== Raw data ==

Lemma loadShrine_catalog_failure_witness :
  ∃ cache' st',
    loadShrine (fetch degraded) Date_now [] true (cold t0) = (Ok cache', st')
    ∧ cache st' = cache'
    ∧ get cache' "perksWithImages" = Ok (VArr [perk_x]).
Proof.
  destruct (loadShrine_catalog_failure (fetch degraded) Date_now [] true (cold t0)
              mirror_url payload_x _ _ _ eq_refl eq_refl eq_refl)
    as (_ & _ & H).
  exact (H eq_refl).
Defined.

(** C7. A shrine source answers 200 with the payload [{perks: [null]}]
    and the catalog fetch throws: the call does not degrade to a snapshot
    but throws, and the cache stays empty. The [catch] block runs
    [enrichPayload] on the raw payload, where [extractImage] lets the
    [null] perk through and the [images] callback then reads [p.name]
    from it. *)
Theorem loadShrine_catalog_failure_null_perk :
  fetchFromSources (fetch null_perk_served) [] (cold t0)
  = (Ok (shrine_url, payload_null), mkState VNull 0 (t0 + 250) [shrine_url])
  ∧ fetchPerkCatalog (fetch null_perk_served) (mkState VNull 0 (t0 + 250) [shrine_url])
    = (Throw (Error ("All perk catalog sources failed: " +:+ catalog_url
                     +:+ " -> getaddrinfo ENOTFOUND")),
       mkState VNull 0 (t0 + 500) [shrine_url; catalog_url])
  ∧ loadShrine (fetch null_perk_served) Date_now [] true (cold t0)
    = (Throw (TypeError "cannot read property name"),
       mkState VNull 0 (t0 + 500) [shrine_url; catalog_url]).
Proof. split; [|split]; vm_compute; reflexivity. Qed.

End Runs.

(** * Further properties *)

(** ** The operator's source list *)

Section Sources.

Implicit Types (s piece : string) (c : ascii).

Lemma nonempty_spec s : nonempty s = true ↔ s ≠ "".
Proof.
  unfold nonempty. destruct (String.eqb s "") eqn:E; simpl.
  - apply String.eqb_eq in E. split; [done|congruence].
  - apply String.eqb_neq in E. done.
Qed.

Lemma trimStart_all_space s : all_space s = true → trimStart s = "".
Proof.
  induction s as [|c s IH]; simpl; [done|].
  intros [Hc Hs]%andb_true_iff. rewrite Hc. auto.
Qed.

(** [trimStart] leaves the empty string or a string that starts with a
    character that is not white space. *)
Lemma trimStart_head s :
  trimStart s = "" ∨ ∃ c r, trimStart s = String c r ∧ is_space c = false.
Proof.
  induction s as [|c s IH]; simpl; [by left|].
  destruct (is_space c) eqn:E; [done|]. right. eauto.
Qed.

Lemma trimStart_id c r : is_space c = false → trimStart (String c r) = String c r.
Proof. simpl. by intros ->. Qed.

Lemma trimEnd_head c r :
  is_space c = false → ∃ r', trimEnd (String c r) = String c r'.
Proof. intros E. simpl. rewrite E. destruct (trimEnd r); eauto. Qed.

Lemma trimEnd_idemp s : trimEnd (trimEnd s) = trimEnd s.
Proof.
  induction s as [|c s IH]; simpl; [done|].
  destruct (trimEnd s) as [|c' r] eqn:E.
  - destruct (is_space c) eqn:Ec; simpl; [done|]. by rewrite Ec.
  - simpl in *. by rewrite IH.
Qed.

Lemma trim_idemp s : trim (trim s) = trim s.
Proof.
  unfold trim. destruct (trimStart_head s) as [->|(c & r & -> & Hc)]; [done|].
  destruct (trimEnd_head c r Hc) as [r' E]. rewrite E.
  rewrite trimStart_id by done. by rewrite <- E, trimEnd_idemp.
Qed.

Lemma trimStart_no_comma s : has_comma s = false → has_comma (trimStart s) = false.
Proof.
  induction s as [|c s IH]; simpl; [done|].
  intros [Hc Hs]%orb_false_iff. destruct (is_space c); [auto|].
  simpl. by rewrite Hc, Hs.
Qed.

===

Show each line of the listing that holds the string "Lemma".

Expected output:
Lemma loadShrine_catalog_failure_witness :
Lemma nonempty_spec s : nonempty s = true ↔ s ≠ "".
Lemma trimStart_all_space s : all_space s = true → trimStart s = "".
Lemma trimStart_head s :
Lemma trimStart_id c r : is_space c = false → trimStart (String c r) = String c r.
Lemma trimEnd_head c r :
Lemma trimEnd_idemp s : trimEnd (trimEnd s) = trimEnd s.
Lemma trim_idemp s : trim (trim s) = trim s.
Lemma trimStart_no_comma s : has_comma s = false → has_comma (trimStart s) = false.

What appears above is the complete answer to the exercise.